For Dr. Martin Klein, Global Head of Industry Business Unit for Public Sector at SAP, the smart city uses data to develop digital services. The purpose here is to steer the big trends of our age – urban growth and economic growth – in an orderly way.
Luis Sarre, Head of Innovation at InnOvatio, Co-Founder and CEO at Free Entrepreneurs, unpacked the layers of a smart city. According to his experience smart cities set themselves apart from other cities by a layer of sensors, a platform layer, a network layer and an app layer. In the smarter cities, actors and institutions from the governmental sector, the economic sector and civil society have access to all layers. Luis Sarre also gave a very tangible example he is currently working on, Toilet Revolution, a project that upgrades public toilets in Shanghai. Here sensors detect odor, users can order cleaning or repair, and setting toilets up as a network makes it possible to suggest alternative toilets to users while repair and maintenance is ongoing. The novelty here is that existing data is converted to a format that can be stored, compared and analyzed in scale. Such data is no longer isolated and can be put in relation to other urban processes.

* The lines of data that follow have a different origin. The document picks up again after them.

(* ===== verification/Catalog.v ===== *)
(** * Provider catalog

    Models [crates/wokcore-engine/src/catalog.rs]: the bundled catalog's data
    and the validation every catalog passes after TOML decoding (the decoder and
    the JSON serialiser are third-party code).  A [CatalogError] is its code. *)
From S2P Require Import Prelude Text Ident NetAddr.

Inductive AdapterFamily : Set :=
| OpenAiResponses | OpenAiChat | Anthropic | Google | AzureOpenAi | Cursor | Kiro | MimoFree.

#[global] Instance AdapterFamily_eq_dec : EqDecision AdapterFamily.
Proof. solve_decision. Defined.

Inductive AuthKind : Set := KindForward | KindOauth | KindKey | KindLocal.

#[global] Instance AuthKind_eq_dec : EqDecision AuthKind.
Proof. solve_decision. Defined.

Inductive EndpointPolicy : Set := PublicHttps | HttpsTemplate | LoopbackHttp.

#[global] Instance EndpointPolicy_eq_dec : EqDecision EndpointPolicy.
Proof. solve_decision. Defined.

Inductive ModelSourceKind : Set := SourceNone | SourceStatic | SourceLive | SourceHybrid.

#[global] Instance ModelSourceKind_eq_dec : EqDecision ModelSourceKind.
Proof. solve_decision. Defined.

Record ProviderCapabilities : Set := mkCapabilities {
  cap_text : bool;
  cap_streaming : bool;
  cap_tools : bool;
  cap_vision : bool;
  cap_images : bool;
  cap_reasoning : bool;
  cap_count_tokens : bool
}.

Record ProviderDefinition : Type := mkDefinition {
  pd_id : string;
  pd_label : string;
  pd_adapter : AdapterFamily;
  pd_base_url : string;
  pd_auth_kind : AuthKind;
  pd_endpoint_policy : EndpointPolicy;
  pd_model_source : ModelSourceKind;
  pd_aliases : list string;
  pd_models : list string;
  pd_default_model : option string;
  pd_allow_endpoint_override : bool;
  pd_key_optional : bool;
  pd_allow_key_auth_override : bool;
  pd_reasoning_efforts : list string;
  pd_reasoning_effort_map : gmap string string;
  pd_capabilities : ProviderCapabilities
}.

Record CatalogFile : Type := mkCatalogFile {
  file_schema_version : Z;
  file_baseline_commit : string;
  file_providers : list ProviderDefinition
}.

Record ProviderCatalog : Type := mkCatalog {
  schema_version : Z;
  baseline_commit : string;
  providers : list ProviderDefinition
}.

Definition CatalogError : Set := string.

Definition CATALOG_SCHEMA_VERSION : Z := 1.
Definition MAX_PROVIDERS : Z := 256.
Definition MAX_ALIASES_PER_PROVIDER : Z := 32.
Definition MAX_MODELS_PER_PROVIDER : Z := 512.
Definition MAX_LABEL_BYTES : Z := 256.
Definition MAX_MODEL_ID_BYTES : Z := 256.
Definition MAX_ENDPOINT_BYTES : Z := 2048.

(** [ProviderCatalog::provider]. *)
Definition catalog_provider (c : ProviderCatalog) (id : string) : option ProviderDefinition :=
  List.find (fun provider => bool_decide (pd_id provider = id)) (providers c).

Definition validate_models (provider : ProviderDefinition) : result CatalogError unit :=
  check? guard_err (MAX_MODELS_PER_PROVIDER <? zlen (pd_models provider)) "too_many_models"%string;
  check? guard_err
    ((bool_decide (pd_model_source provider = SourceStatic)
      || bool_decide (pd_model_source provider = SourceHybrid))
     && is_emptyb (pd_models provider)) "missing_static_models"%string;
  check? guard_err
    (bool_decide (pd_model_source provider = SourceNone) && negb (is_emptyb (pd_models provider)))
    "unexpected_models"%string;
  let? models := try_fold (fun (models : gset string) model =>
      check? guard_err
        (is_blank model || (MAX_MODEL_ID_BYTES <? str_len model) || has_control model
         || bool_decide (model ∈ models)) "invalid_model"%string;
      Ok ({[model]} ∪ models)) ∅ (pd_models provider) in
  match pd_default_model provider with
  | Some default_model =>
      guard_err
        (negb (bool_decide (default_model ∈ models))
         && negb (bool_decide (pd_model_source provider = SourceLive)))
        "invalid_default_model"%string
  | None => Ok tt
  end.

Definition reasoning_byte (b : Z) : bool :=
  is_ascii_lowercase b || is_ascii_digit b || (b =? 45).

Definition is_safe_reasoning_value (value : string) : bool :=
  negb (str_is_empty value) && (str_len value <=? 32) && forallb reasoning_byte (str_bytes value).

Definition validate_reasoning_metadata (provider : ProviderDefinition) : result CatalogError unit :=
  check? guard_err
    (negb (cap_reasoning (pd_capabilities provider))
     && (negb (is_emptyb (pd_reasoning_efforts provider))
         || negb (bool_decide (pd_reasoning_effort_map provider = ∅))))
    "unexpected_reasoning_metadata"%string;
  check? guard_err
    ((16 <? zlen (pd_reasoning_efforts provider))
     || (32 <? Z.of_nat (size (pd_reasoning_effort_map provider))))
    "too_much_reasoning_metadata"%string;
  check? try_fold (fun (efforts : gset string) effort =>
      check? guard_err (negb (is_safe_reasoning_value effort) || bool_decide (effort ∈ efforts))
        "invalid_reasoning_effort"%string;
      Ok ({[effort]} ∪ efforts)) ∅ (pd_reasoning_efforts provider);
  try_fold (fun _ entry =>
      guard_err (negb (is_safe_reasoning_value entry.1) || negb (is_safe_reasoning_value entry.2))
        "invalid_reasoning_effort_map"%string) tt (btree_iter (pd_reasoning_effort_map provider)).

(** The template scanner reads the text once; [inside] is [None] between
    placeholders and holds the placeholder's name while one is open.  Every
    character it tests for is ASCII, so the bytes of a non-ASCII character are
    copied or rejected together. *)
Definition template_name_byte (b : Z) : bool :=
  is_ascii_alphanumeric b || (b =? 95) || (b =? 45).

Fixpoint expand_chars (inside : option (list Z)) (expanded : list Z) (characters : list Z)
  : result CatalogError (list Z) :=
  match inside, characters with
  | None, [] => Ok expanded
  | None, character :: characters =>
      if character =? 123 then expand_chars (Some []) expanded characters
      else if character =? 125 then Err "invalid_endpoint_template"%string
      else expand_chars None (expanded ++ [character]) characters
  | Some placeholder, [] => Err "invalid_endpoint_template"%string
  | Some placeholder, value :: characters =>
      if value =? 125 then
        if is_emptyb placeholder then Err "invalid_endpoint_template"%string
        else expand_chars None (expanded ++ str_bytes "placeholder") characters
      else if template_name_byte value
      then expand_chars (Some (placeholder ++ [value])) expanded characters
      else Err "invalid_endpoint_template"%string
  end.

Definition bytes_str (l : list Z) : string :=
  String.string_of_list_ascii ((fun b => Ascii.ascii_of_N (Z.to_N b)) <$> l).

Definition expand_endpoint_template (endpoint : string) : result CatalogError string :=
  check? guard_err (negb (starts_with "https://" endpoint)) "unsafe_template_endpoint"%string;
  let? expanded := expand_chars None [] (str_bytes endpoint) in
  Ok (bytes_str expanded).

Section Catalog.
Context `{UrlCrate}.

Definition validate_public_url (endpoint : string) : result CatalogError unit :=
  let? url := ok_or (url_parse endpoint) "invalid_endpoint"%string in
  check? guard_err
    (negb (bool_decide (url_scheme url = "https"%string))
     || negb (str_is_empty (url_username url))
     || is_someb (url_password url)
     || is_someb (url_fragment url)) "unsafe_public_endpoint"%string;
  let? host := ok_or (url_host url) "missing_endpoint_host"%string in
  guard_err (is_private_host host) "private_public_endpoint"%string.

Definition validate_loopback_url (endpoint : string) : result CatalogError unit :=
  let? url := ok_or (url_parse endpoint) "invalid_endpoint"%string in
  check? guard_err
    (negb (scheme_is_http_or_https (url_scheme url))
     || negb (str_is_empty (url_username url))
     || is_someb (url_password url)
     || is_someb (url_fragment url)) "unsafe_loopback_endpoint"%string;
  let? host := ok_or (url_host url) "missing_endpoint_host"%string in
  let is_loopback :=
    match host with
    | Domain domain => eq_ignore_ascii_case domain "localhost"
    | HostIpv4 a => v4_is_loopback a
    | HostIpv6 a => v6_is_loopback a
    end in
  guard_err (negb is_loopback) "non_loopback_endpoint"%string.

Definition validate_endpoint (endpoint : string) (policy : EndpointPolicy)
  : result CatalogError unit :=
  check? guard_err (str_is_empty endpoint || (MAX_ENDPOINT_BYTES <? str_len endpoint))
    "invalid_endpoint"%string;
  match policy with
  | PublicHttps => validate_public_url endpoint
  | HttpsTemplate =>
      let? expanded := expand_endpoint_template endpoint in
      validate_public_url expanded
  | LoopbackHttp => validate_loopback_url endpoint
  end.

Definition validate_alias (canonical_ids : gset string) (aliases : gset string) (alias : string)
  : result CatalogError (gset string) :=
  check? guard_err (negb (is_ok (ProviderId_new alias))) "invalid_alias"%string;
  check? guard_err (bool_decide (alias ∈ canonical_ids) || bool_decide (alias ∈ aliases))
    "alias_collision"%string;
  Ok ({[alias]} ∪ aliases).

Definition validate_provider (canonical_ids : gset string) (aliases : gset string)
  (provider : ProviderDefinition) : result CatalogError (gset string) :=
  check? guard_err (is_blank (pd_label provider) || (MAX_LABEL_BYTES <? str_len (pd_label provider)))
    "invalid_label"%string;
  check? guard_err (MAX_ALIASES_PER_PROVIDER <? zlen (pd_aliases provider))
    "too_many_aliases"%string;
  let? aliases := try_fold (validate_alias canonical_ids) aliases (pd_aliases provider) in
  check? validate_models provider;
  check? validate_endpoint (pd_base_url provider) (pd_endpoint_policy provider);
  check? guard_err
    (negb (cap_text (pd_capabilities provider)) || negb (cap_streaming (pd_capabilities provider)))
    "invalid_capabilities"%string;
  check? validate_reasoning_metadata provider;
  Ok aliases.

Definition collect_canonical_id (canonical_ids : gset string) (provider : ProviderDefinition)
  : result CatalogError (gset string) :=
  check? guard_err (negb (is_ok (ProviderId_new (pd_id provider)))) "invalid_provider_id"%string;
  check? guard_err (bool_decide (pd_id provider ∈ canonical_ids)) "duplicate_provider_id"%string;
  Ok ({[pd_id provider]} ∪ canonical_ids).

Definition baseline_byte (b : Z) : bool := is_ascii_alphanumeric b || (b =? 45).

Definition validate (file : CatalogFile) : result CatalogError ProviderCatalog :=
  check? guard_err (negb (file_schema_version file =? CATALOG_SCHEMA_VERSION))
    "unsupported_schema"%string;
  check? guard_err
    (str_is_empty (file_baseline_commit file)
     || (64 <? str_len (file_baseline_commit file))
     || negb (forallb baseline_byte (str_bytes (file_baseline_commit file))))
    "invalid_baseline"%string;
  check? guard_err (is_emptyb (file_providers file) || (MAX_PROVIDERS <? zlen (file_providers file)))
    "invalid_provider_count"%string;
  let? canonical_ids := try_fold collect_canonical_id ∅ (file_providers file) in
  check? try_fold (validate_provider canonical_ids) ∅ (file_providers file);
  Ok (mkCatalog (file_schema_version file) (file_baseline_commit file) (file_providers file)).
End Catalog.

Lu Ying, Co-founder & CEO of Future Urban Living, stressed the need for a deeper purpose behind digitalization efforts. A circular economy expert, she stated that all data needed to analyses processes is available. Yet, we have food waste. Smart cities can avoid such wastes if they not only access, analyze and revise processes with data but manage to overcome compartmental use of data and data platforms to reach narrowly defined goals.
Theresa Mathawaphan, Chief Strategy Officer at the National Innovation Agency Thailand, shard that in her job as a public sector representative, smart cities become superior if boundary of information sharing platforms lie beyond municipal administrative units. Theresa works towards a Thailand-wide network of Innovation Districts she calls eco-system, where experiences with new digital approaches are discussed, compared and awareness is built and innovation can flourish.
One of the aspects Luis Sarre sees most challenging are to start and implement use cases. His experiences with “Toilet Revolution” have taught him the importance of prototypes.
The projects Amanda Zheng, Principal at China Impact Ventures, is funding mainly offer Software as a Service (SaaS). According to Amanda, the design of human-machine interaction is still challenging. She mentioned that for her AI is not only the acronym of Artificial Intelligence but also the Chinese word for “love”. In her view smartness is not the single most important criteria for the city of the future. Human-machine interactions need to show the same good manners as human-human interactions.
In terms of challenges the panel largely agreed that they are still present at all levels: user interface, indicators, sensors, algorithms, and most importantly an educated foresight about the processes results of a smart city application can trigger. In this context Theresa Mathawaphan explained the near impossibility to standardize a City Index. Dr Martin Klein pointed out that each tech product must respond to a social need and therefore cannot be developed in isolation. Data from different sources need to be merged to eliminate confounding factors and find real causes to problems. He illustrated his point with a project launched for children of drug addicts. The study used data from different sources and lags in child development could be attributed to nutrition rather than the drug history of parents. In the case of “Report a Pothole”, the city of Orlando asks residents to call maintenance to repair roads and make them safer. Beyond operational data – location of the pothole – operational time is an important indicator for the quality of the municipal service. This way of looking at problems, making operations transparent and solving problems builds up level of trust between citizens and governments using smart city strategies which is crucial to reach smartness. For Lu Ying, cities like businesses they are products of economic opportunities. Without customers there is no economic transaction. Companies like Alibaba have built their success with highly skilled employees. They selling things people want with an interface that is pleasant and easy to use. Because they are a company competing on the market the need for transparency of processes is almost prohibitive. For cities the challenge is slightly different. Cities crucially rely on the knowledge and level of education of citizens and civil servants to keep processes and strategies fully transparent. Without digital literacy, stakeholders won’t understand processes, transparency is hard to achieve and support impossible to solicit.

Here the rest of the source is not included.